Super-Seedy Bread is a gluten-free bread full of seeds and nuts. It has a dark, earthy flavor. You will find more seeds and nuts than bread in this hearty, filling bread.
I found this recipe on the Bon Appetit site. It looked good and used some ingredients that I don't normally cook with so that added to the appeal.
One of the ingredients that I normally don't cook with is Teff flour. It is a gluten-free ancient grain that originated from North Africa.
Another ingredient that I wasn't familiar with is Psyllium Husks. It is a form of fiber from the husks of the Plantago ovata plant's seeds. The plant is a medicinal plant native to Asia.
Most of the other ingredients I had on hand from trying other recipes, like chia seeds. One of the recipes that I used chia seeds in is Chia Energy Bars. They are a soft energy bar.

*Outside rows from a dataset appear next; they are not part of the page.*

(** ** Fuel *)

Definition sizes (l : list Value) : nat := foldr (λ v n, value_size v + n)%nat 0%nat l.
Definition field_sizes (fields : list (string * Value)) : nat :=
  foldr (λ kv n, value_size kv.2 + n)%nat 0%nat fields.

Lemma field_size name fields v :
  field name fields = Some v → (value_size v ≤ field_sizes fields)%nat.
Proof.
  induction fields as [|[k w] fields IH]; simpl; [done|].
  destruct (String.eqb k name); [intros [= ->]; lia|]. intros Hv%IH. lia.
Qed.

Lemma value_get_size name v w : value_get name v = Some w → (value_size w < value_size v)%nat.
Proof.
  destruct v; try done. intros Hw%field_size. simpl. fold (field_sizes fields). lia.
Qed.

Lemma argument_size v a :
  argument_of_value v = Some a → (S (value_size (ta_value a)) ≤ value_size v)%nat.
Proof.
  destruct v as [| | | | |l|fields]; simpl; try done.
  - destruct l as [|k [|w [|]]]; try done. destruct (as_str k); [|done]. intros [= <-]. simpl. lia.
  - fold (field_sizes fields). destruct (field "kind" fields ≫= as_str); [|done]. simpl.
    destruct (field "value" fields) eqn:E; [|done]. apply field_size in E. intros [= <-]. simpl. lia.
Qed.

Lemma arguments_size v l :
  arguments_of_value v = Some l →
  (S (foldr (λ a n, S (value_size (ta_value a) + n)) 0 l) ≤ value_size v)%nat.
Proof.
  destruct v as [| | | | |vs|]; try done. unfold arguments_of_value. simpl. fold (sizes vs).
  intros E. apply le_n_S. revert l E. induction vs as [|v vs IH]; intros l; csimpl.
  { by intros [= <-]. }
  destruct (argument_of_value v) as [a|] eqn:Ea; [|done]. cbn [mbind option_bind].
  destruct (all_some (argument_of_value <$> vs)) as [l'|]; [|done]. intros [= <-]. simpl.
  specialize (IH l' eq_refl). apply argument_size in Ea. lia.
Qed.

(** A signature is smaller than the JSON it was decoded from. *)
Lemma decoded_size v s : signature_of_value v = Some s → (signature_size s < value_size v)%nat.
Proof.
  destruct v as [| | | | |l|fields]; try done.
  - destruct l as [|raw [|args [|]]]; simpl; try done; destruct (as_str raw); try done; simpl.
    + intros [= <-]. unfold signature_size. simpl. lia.
    + destruct (arguments_of_value args) eqn:E; [|done]. intros [= <-].
      apply arguments_size in E. unfold signature_size. simpl. lia.
  - cbn [signature_of_value value_size]. fold (field_sizes fields).
    destruct (field "rawType" fields ≫= as_str) as [raw|]; [|done]. cbn [mbind option_bind].
    destruct (field "arguments" fields) as [args|] eqn:Ef.
    + destruct (arguments_of_value args) eqn:E; [|done]. intros [= <-].
      apply arguments_size in E. apply field_size in Ef. unfold signature_size. simpl. lia.
    + intros [= <-]. unfold signature_size. simpl. lia.
Qed.

Lemma in_arguments_size s index a :
  ts_arguments s !! index = Some a → (value_size (ta_value a) < signature_size s)%nat.
Proof.
  unfold signature_size. generalize (ts_arguments s) as l. intros l. revert index.
  induction l as [|b l IH]; intros [|index]; simpl; try done.
  - intros [= ->]. lia.
  - intros H%IH. lia.
Qed.
Definition db_objects_of (catalog schema : string) (pattern : option string)
    (rows : list (list (option Value))) : list ObjectMetadata :=
  omap (λ row,
    name ← match db_cell value_text row 1 with
           | Some name => Some name
           | None => db_cell value_text row 0
           end;
    if prefix_glob_matches pattern name then
      Some {| om_catalog := Some catalog; om_schema := Some schema; om_name := name;
              om_kind := Table |}
    else None) rows.

Definition db_columns_of (rows : list (list (option Value))) : list ColumnMetadata :=
  omap (λ row,
    name ← db_cell value_text row 0;
    Some {| cm_name := name; cm_data_type := default "unknown" (db_cell value_text row 1);
            cm_nullable := None; cm_comment := db_cell value_text row 2 |}) rows.
End Rows.

Definition db_capabilities : AdapterCapabilities :=
  from_supported
    [StreamResults; CancelQuery; ListCatalogs; ListSchemas; ListObjects; DescribeObject;
     PreparedStatements].

(** ** The operations *)

Section Adapter.
Context `{bu : ArrowBuild} {W : Type}.
Variable http : HttpRequest → M W HttpFailure HttpResponse.
Variable decode_response : string → result StatementResponse string.
Variable decode_chunk : string → result ResultData string.
Variable decode_value : string → result Value string.
Variable api_message : string → option string.
Variable canonical_reason : Z → option string.
Variable value_text : Value → string.
Variable http_build : Z → result unit HttpFailure.

(** [None] while the statement is running or its chunks are being read. *)
Definition db_execute (ch : Channel) (i : Invocation) (fuel : nat) (request : QueryRequest)
    (w : W) : option Execution :=
  match from_properties http_build (rq_properties request) with
  | Err e => Some (no_output e)
  | Ok c =>
      execution_of (db_run http decode_response decode_chunk decode_value api_message
                      canonical_reason value_text c ch i (rq_sql request) fuel) w
  end.
Section Statements.
Context `{bl : ArrowBuildLaws} {W : Type}.
Variable http : HttpRequest → M W HttpFailure HttpResponse.
Variable decode_response : string → result StatementResponse string.
Variable decode_chunk : string → result ResultData string.
Variable decode_value : string → result Value string.
Variable api_message : string → option string.
Variable canonical_reason : Z → option string.
Variable value_text : Value → string.
Variable http_build : Z → result unit HttpFailure.
Abbreviation submit := (submit_statement http decode_response api_message canonical_reason).
Abbreviation cancel := (cancel_statement http decode_value api_message canonical_reason).
Abbreviation succeeds := (succeeds http decode_response decode_chunk api_message canonical_reason).
Abbreviation turn := (db_turn http decode_response decode_chunk decode_value api_message
  canonical_reason value_text).
Abbreviation db_execute := (db_execute http decode_response decode_chunk decode_value api_message
  canonical_reason value_text http_build).

(** C27: A statement that succeeds is read to its last chunk.  When the service
    accepts the statement, reports it as unfinished any number of times and then
    as succeeded, and serves the chunks its result links, an undisturbed execution
    ends successfully within as many turns; it has sent one batch per chunk that
    has rows, in order, each with the text of every cell under the columns of the
    result. *)
Theorem every_chunk_is_sent ch i request w c r w1 id_ n columns chunks fuel :
  undisturbed ch i →
  from_properties http_build (rq_properties request) = Ok c →
  submit c (rq_sql request) w = (Ok r, w1) → sr_statement_id r = Some id_ →
  succeeds c id_ n r w1 columns chunks → columns ≠ [] →
  (n + 1 + length chunks ≤ fuel)%nat →
  ∃ x, db_execute ch i fuel request w = Some x ∧ ex_result x = Ok tt ∧
    Forall2 (batch_of value_text columns) (batches_of (ex_items x)) (chunk_rows chunks).
Proof.
  intros Hu Hp Hr Hid Hs Hc Hf. unfold Databricks.db_execute. rewrite Hp.
  unfold execution_of, db_run.
  set (s0 := put_item (Event (State Running)) (Run_start w)).
  rewrite (bind_step (emit (State Running)) _ (Run_start w) tt s0 eq_refl).
  assert (ask id (submit c (rq_sql request)) s0 = (Ok r, put_world w1 s0)) as E.
  { unfold ask, on. simpl. by rewrite Hr. }
  rewrite (bind_step _ _ _ _ _ E), Hid.
  set (s1 := put_item (Event (EngineQueryId id_)) (put_world w1 s0)).
  destruct (statement_delivered http decode_response decode_chunk decode_value api_message
    canonical_reason value_text c ch i Hu (rq_sql request) id_ n r w1 columns chunks Hc Hs s1 fuel
    eq_refl Hf) as (s2 & bs & E2 & D2 & F2).
  unfold of_result, ok_or, mbind at 1, M_bind at 1.
  rewrite (bind_step (emit (EngineQueryId id_)) _ _ tt s1 eq_refl), E2.
  eexists. split; [done|]. split; [done|]. simpl. rewrite D2. exact F2.
Qed.

(** A cancelled statement has been cancelled.  A turn that sees the cancellation
    asks the service to cancel the statement and fails: as [cancelled] if that
    request succeeded, with the error of the request if not. *)
Lemma statements_are_cancelled c ch i sql id_ r (s : Run W) :
  poll i (polls s) = true →
  ∃ s', turn c ch i sql id_ (Polling r) s
        = (Err match (cancel c id_ (world s)).1 with Ok _ => db_cancelled | Err e => e end, s') ∧
        sent s' = sent s ∧ world s' = (cancel c id_ (world s)).2.
Proof.
  intros Hp. cbn [db_turn]. unfold poll_cancelled, mbind at 1, M_bind at 1. rewrite Hp.
  unfold ask, on, mbind, M_bind. simpl.
  destruct (cancel_statement _ _ _ _ _ _ _) as [[[]|e] w']; by eexists.
Qed.
End Statements.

I did some research on ingredient substitutions and included the possible substitutions in the recipe. The ingredients in this bread may not be usual ingredients found in your kitchen, or in your local grocery store. I ordered some of the ingredients from Amazon because they were not available where I normally shop.
The recipe calls for soaking steel-cut oats overnight in buttermilk. The original recipe suggested using old-fashioned oats without any overnight soaking in buttermilk, which is what I do when making this bread. I don't always plan on what I am going to bake on any given day, so soaking steel-cut oats overnight isn't the best option for me.
Using old-fashioned oats works for me! Substituting old-fashioned oats for steel cut oats was my only substitution.
This bread is made with yeast. However, because it is a gluten-free bread, it doesn't rise like a non-gluten-free bread rises. You will see very little rising. After rising, the texture of the dough will be a little less dense than it was before the rising.
I hope you enjoy the Super-Seedy Bread!
- 3/4 cup old-fashioned oatmeal or steel-cut oats
- 1 1/4 cup buttermilk, divided
- 1 cup teff flour You can substitute buckwheat, brown rice or quinoa flours.
- 1/2 cup flaxseeds You can substitute chia seeds or hemp.
- 1/2 cup raw sunflower seeds
- 1/2 cup unsalted pumpkin seeds, roasted
- 1/2 cup unsalted almonds, roasted, coarsely chopped
- 1/2 cup walnuts, coarsely chopped
- 1/4 cup flaxseed meal You can grind 1/4 cup flaxseeds in a spice mill.
- 1/4 cup whole psyllium husks You can substitute chia, flaxseed or xanthan gum.
- 2 tablespoons chia seeds
- 1 3/4 teaspoons salt
- 3 tablespoons pure maple syrup
- 1 cup water, warm
- 1 teaspoon instant or active dry yeast
- 1/4 cup olive oil
- If you are using steel cut oats instead of old fashioned oats, mix the steel cut oats in one cup of the buttermilk and chill overnight to re-hydrate the oats. If you are using old fashioned oats, skip this step.
- Whisk teff flour, flaxseeds, sunflower seeds, almonds, pumpkin seeds, walnuts, flaxseed meal, psyllium husks, chia seeds and salt in a large bowl. Set aside.
- In another bowl, combine the maple syrup with 1 cup of warm water.
- Add the yeast to the maple syrup mixture and let rest for about 10 minutes. The yeast should get foamy and smell like bread. If it doesn't, try again with different yeast.
- Add the yeast mixture to the dry ingredients along with the oil.
- If you are using old-fashioned oats, add the oats and buttermilk. If you are using re-hydrated steel cut oats, add the steel cut oats and the remaining 1/4 cup of buttermilk.
- Cover the bowl with plastic wrap and let it rise in a warm place for about 1 1/2 hours. The dough will puff slightly. This bread will not rise like non-gluten-free bread. If you poke your finger into it, it should feel a little less dense than it was before the rising time.
- Stir the dough to gently deflate, then transfer to a greased 8x5 loaf pan. The dough may reach the top of your loaf pan.
- Cover with plastic wrap and let dough rise until domed slightly, about 1 1/4 - 1 1/2 hours.
- Preheat the oven to 350F. Bake the bread until an instant-read thermometer inserted into the center registers 190F and the bread springs back when gently pressed, about 60-75 minutes.
- Let cool in pan slightly before removing to a wire rack to cool completely.